##### Material supplied

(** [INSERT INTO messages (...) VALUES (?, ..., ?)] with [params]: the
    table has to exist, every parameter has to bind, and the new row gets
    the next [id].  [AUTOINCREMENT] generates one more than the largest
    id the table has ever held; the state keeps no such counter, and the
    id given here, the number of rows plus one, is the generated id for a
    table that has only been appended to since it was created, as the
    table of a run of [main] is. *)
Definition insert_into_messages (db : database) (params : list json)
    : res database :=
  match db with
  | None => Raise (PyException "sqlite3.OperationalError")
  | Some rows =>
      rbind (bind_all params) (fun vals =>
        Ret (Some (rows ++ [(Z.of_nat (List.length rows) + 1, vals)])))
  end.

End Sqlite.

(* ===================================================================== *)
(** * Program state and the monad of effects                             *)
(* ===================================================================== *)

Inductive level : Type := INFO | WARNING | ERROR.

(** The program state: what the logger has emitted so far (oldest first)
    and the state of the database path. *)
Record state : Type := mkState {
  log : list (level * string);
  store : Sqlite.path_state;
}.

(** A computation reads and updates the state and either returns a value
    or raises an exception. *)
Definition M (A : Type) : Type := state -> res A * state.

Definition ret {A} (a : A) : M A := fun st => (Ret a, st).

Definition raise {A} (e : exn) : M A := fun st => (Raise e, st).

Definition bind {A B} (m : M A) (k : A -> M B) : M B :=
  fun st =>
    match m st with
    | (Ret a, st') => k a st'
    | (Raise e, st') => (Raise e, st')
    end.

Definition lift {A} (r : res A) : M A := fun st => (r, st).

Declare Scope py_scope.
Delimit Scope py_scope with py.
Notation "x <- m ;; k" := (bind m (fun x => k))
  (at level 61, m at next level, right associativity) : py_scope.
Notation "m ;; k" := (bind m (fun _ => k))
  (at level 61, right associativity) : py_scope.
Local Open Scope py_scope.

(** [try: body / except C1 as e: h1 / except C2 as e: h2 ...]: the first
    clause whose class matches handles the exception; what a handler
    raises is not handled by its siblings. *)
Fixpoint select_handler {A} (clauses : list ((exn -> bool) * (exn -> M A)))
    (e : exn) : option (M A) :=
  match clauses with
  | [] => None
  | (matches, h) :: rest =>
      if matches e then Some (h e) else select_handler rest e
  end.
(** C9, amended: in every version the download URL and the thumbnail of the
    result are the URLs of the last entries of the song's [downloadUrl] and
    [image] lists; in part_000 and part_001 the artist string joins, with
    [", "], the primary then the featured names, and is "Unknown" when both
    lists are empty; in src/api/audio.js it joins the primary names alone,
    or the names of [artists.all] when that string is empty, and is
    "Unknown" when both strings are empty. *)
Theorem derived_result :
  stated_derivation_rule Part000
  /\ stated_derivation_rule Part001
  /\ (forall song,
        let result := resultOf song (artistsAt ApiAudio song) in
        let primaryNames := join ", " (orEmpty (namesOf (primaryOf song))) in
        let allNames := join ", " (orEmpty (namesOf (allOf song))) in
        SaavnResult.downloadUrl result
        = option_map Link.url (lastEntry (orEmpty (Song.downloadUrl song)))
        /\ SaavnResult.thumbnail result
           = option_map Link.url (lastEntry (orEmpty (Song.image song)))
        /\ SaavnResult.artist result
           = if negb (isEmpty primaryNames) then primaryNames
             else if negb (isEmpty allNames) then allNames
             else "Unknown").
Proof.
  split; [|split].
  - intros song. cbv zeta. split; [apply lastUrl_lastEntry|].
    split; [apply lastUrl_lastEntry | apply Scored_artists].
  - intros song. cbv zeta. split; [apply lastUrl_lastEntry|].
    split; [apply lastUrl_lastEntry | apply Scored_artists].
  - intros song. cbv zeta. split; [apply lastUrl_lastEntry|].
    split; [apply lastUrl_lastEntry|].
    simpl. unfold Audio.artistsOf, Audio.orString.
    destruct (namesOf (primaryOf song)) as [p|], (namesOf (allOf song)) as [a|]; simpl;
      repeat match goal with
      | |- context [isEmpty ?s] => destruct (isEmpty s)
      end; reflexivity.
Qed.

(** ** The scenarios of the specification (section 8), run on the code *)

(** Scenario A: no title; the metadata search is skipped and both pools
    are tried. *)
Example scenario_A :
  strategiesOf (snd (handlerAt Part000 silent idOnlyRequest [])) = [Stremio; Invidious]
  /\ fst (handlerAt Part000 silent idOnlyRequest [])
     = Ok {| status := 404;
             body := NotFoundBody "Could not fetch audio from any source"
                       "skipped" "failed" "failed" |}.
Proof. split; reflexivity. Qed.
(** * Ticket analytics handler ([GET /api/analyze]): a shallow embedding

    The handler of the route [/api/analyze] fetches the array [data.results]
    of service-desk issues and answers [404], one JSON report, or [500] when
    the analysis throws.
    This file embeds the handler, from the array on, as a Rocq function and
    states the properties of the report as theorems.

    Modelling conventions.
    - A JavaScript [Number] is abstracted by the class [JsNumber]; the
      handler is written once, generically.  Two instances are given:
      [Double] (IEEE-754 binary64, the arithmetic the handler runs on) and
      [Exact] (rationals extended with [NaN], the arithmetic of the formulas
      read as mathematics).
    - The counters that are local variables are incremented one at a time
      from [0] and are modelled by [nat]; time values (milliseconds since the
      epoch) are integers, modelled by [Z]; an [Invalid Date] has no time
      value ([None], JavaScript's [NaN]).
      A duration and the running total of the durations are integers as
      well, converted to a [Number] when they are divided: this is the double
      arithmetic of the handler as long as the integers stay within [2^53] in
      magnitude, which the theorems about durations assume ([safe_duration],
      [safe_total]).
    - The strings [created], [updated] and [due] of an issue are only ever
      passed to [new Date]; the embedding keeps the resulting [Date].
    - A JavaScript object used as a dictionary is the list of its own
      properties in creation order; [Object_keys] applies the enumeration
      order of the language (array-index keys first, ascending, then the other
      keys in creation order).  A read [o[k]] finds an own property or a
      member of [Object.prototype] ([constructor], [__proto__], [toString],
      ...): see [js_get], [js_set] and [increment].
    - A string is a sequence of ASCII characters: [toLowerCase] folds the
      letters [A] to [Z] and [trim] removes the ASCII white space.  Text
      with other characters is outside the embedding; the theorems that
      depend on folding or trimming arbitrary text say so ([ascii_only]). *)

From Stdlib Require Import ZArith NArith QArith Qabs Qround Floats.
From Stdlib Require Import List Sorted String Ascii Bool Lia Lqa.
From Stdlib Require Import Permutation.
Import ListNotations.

##########
##### Material supplied

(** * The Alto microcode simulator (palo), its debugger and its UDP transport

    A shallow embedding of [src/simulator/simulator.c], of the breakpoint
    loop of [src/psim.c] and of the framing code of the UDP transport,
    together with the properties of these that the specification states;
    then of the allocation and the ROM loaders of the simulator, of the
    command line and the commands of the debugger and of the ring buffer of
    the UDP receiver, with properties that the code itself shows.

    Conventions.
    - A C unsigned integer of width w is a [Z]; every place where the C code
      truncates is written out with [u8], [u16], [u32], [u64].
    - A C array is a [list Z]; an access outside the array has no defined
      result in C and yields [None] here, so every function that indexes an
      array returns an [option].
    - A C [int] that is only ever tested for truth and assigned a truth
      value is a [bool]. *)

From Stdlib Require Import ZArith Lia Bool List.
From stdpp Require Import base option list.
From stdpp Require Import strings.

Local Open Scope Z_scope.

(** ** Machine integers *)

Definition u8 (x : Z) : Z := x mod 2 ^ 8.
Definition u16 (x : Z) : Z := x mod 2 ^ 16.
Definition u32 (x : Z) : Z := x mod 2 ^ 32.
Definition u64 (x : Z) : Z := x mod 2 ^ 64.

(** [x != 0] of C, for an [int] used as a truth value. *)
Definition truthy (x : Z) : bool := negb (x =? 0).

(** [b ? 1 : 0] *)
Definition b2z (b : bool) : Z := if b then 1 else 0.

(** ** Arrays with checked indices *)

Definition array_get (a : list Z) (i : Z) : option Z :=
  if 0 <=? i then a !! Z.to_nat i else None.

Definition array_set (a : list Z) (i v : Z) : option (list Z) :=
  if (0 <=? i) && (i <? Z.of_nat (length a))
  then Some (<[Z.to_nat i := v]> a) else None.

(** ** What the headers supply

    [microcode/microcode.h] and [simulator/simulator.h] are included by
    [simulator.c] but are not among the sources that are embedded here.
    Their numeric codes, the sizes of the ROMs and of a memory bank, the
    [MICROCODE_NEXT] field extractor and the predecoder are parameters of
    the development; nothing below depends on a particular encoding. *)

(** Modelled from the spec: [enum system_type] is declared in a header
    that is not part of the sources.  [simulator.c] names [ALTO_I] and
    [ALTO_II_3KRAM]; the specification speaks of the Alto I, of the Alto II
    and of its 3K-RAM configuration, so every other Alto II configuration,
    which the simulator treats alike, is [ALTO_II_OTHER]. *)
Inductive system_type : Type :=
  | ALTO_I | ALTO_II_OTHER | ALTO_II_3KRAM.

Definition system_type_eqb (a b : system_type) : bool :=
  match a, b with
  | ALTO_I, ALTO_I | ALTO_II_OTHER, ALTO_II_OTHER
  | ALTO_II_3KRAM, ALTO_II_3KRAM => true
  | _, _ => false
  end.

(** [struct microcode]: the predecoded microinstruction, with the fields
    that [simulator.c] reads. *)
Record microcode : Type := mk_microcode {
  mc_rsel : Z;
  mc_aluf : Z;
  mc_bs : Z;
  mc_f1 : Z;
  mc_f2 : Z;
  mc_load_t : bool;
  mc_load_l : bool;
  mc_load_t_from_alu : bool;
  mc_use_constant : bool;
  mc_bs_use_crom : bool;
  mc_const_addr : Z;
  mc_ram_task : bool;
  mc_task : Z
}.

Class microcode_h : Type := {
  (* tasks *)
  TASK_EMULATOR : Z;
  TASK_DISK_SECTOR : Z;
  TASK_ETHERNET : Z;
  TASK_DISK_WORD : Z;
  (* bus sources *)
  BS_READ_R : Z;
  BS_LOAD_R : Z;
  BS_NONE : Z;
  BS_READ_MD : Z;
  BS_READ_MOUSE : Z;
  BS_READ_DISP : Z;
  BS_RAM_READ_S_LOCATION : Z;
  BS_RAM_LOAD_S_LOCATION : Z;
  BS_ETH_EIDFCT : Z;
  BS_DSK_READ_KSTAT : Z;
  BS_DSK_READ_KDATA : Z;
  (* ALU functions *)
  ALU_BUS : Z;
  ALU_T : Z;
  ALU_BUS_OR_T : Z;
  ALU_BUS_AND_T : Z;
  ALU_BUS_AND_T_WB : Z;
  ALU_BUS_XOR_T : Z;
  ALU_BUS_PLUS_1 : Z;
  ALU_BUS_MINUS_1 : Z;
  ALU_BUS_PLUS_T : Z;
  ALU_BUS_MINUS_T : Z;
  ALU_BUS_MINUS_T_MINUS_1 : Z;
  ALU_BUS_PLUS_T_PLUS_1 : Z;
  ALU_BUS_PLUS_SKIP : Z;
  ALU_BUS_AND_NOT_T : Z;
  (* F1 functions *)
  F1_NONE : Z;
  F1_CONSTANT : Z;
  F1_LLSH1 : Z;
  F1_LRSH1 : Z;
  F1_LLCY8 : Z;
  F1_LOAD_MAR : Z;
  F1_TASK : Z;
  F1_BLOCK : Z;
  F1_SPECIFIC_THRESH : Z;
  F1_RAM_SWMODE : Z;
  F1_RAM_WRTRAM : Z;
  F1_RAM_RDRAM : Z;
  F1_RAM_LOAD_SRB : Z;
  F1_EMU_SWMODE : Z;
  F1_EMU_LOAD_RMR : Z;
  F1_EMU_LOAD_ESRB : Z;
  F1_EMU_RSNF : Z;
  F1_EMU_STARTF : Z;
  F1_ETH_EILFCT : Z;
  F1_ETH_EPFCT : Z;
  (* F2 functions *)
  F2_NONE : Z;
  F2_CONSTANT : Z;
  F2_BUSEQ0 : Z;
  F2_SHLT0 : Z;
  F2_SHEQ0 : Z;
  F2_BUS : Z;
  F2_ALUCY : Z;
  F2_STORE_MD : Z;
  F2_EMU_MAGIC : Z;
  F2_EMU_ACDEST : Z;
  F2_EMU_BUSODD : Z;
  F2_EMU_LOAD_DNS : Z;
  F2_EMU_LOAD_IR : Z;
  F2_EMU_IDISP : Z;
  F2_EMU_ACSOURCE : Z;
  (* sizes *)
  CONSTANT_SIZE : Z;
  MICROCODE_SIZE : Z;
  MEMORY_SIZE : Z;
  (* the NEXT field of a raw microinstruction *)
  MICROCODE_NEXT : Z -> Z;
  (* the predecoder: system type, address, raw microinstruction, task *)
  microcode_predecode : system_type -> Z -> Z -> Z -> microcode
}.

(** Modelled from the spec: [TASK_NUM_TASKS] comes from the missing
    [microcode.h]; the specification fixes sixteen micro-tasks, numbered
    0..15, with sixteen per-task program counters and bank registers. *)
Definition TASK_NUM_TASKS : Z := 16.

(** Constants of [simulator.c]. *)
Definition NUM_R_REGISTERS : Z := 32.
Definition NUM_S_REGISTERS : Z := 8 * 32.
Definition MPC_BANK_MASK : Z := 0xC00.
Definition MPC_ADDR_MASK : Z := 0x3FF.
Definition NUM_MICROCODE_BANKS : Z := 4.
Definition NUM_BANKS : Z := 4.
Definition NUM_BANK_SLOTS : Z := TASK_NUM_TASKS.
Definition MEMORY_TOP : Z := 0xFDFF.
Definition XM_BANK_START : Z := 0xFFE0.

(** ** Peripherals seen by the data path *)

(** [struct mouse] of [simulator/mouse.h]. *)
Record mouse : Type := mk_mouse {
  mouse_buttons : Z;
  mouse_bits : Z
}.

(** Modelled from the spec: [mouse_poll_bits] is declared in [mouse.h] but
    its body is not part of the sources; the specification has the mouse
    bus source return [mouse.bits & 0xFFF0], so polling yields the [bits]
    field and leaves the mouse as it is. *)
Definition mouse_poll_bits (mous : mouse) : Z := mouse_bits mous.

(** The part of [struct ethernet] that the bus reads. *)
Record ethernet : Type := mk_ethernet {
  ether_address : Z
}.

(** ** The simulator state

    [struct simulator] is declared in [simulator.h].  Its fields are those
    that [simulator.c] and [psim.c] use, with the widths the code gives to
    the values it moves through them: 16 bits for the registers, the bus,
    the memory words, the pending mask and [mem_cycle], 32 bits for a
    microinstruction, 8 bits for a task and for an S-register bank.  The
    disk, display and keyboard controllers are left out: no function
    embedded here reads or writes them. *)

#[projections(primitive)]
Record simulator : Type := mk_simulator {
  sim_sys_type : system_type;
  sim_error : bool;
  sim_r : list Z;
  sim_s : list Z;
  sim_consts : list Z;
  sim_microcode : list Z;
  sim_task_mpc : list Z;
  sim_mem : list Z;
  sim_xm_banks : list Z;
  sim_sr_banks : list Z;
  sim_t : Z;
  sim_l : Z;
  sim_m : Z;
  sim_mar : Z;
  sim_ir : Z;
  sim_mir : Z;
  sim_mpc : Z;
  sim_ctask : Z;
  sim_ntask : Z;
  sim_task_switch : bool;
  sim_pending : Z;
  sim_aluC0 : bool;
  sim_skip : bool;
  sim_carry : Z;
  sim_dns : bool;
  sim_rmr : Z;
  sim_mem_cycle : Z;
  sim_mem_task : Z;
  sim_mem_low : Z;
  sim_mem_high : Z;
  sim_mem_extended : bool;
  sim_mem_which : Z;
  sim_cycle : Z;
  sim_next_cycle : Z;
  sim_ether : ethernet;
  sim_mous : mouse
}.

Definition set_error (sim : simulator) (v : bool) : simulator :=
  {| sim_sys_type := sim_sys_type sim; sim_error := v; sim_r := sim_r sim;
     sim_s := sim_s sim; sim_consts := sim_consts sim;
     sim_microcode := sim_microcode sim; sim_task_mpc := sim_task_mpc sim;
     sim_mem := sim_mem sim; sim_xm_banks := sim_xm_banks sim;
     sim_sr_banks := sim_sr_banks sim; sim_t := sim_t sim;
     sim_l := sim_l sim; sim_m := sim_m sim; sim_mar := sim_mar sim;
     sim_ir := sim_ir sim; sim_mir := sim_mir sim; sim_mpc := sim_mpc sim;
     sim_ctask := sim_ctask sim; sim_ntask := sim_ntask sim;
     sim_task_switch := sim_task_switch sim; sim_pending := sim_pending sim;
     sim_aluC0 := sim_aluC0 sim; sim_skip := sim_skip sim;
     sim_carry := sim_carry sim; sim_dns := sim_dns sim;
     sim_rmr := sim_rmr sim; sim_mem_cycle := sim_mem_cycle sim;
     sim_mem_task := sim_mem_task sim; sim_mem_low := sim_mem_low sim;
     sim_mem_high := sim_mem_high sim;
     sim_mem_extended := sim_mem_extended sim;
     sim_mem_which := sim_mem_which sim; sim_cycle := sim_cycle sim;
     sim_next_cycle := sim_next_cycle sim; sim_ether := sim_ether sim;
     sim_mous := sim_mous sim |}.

##########

Work request
In the records above, find the line with "sim_carry := sim_carry"; write out exactly that line and each one after it, stopping after the line with "sim_mous := sim_mous".

Task solution
     sim_carry := sim_carry sim; sim_dns := sim_dns sim;
     sim_rmr := sim_rmr sim; sim_mem_cycle := sim_mem_cycle sim;
     sim_mem_task := sim_mem_task sim; sim_mem_low := sim_mem_low sim;
     sim_mem_high := sim_mem_high sim;
     sim_mem_extended := sim_mem_extended sim;
     sim_mem_which := sim_mem_which sim; sim_cycle := sim_cycle sim;
     sim_next_cycle := sim_next_cycle sim; sim_ether := sim_ether sim;
     sim_mous := sim_mous sim |}.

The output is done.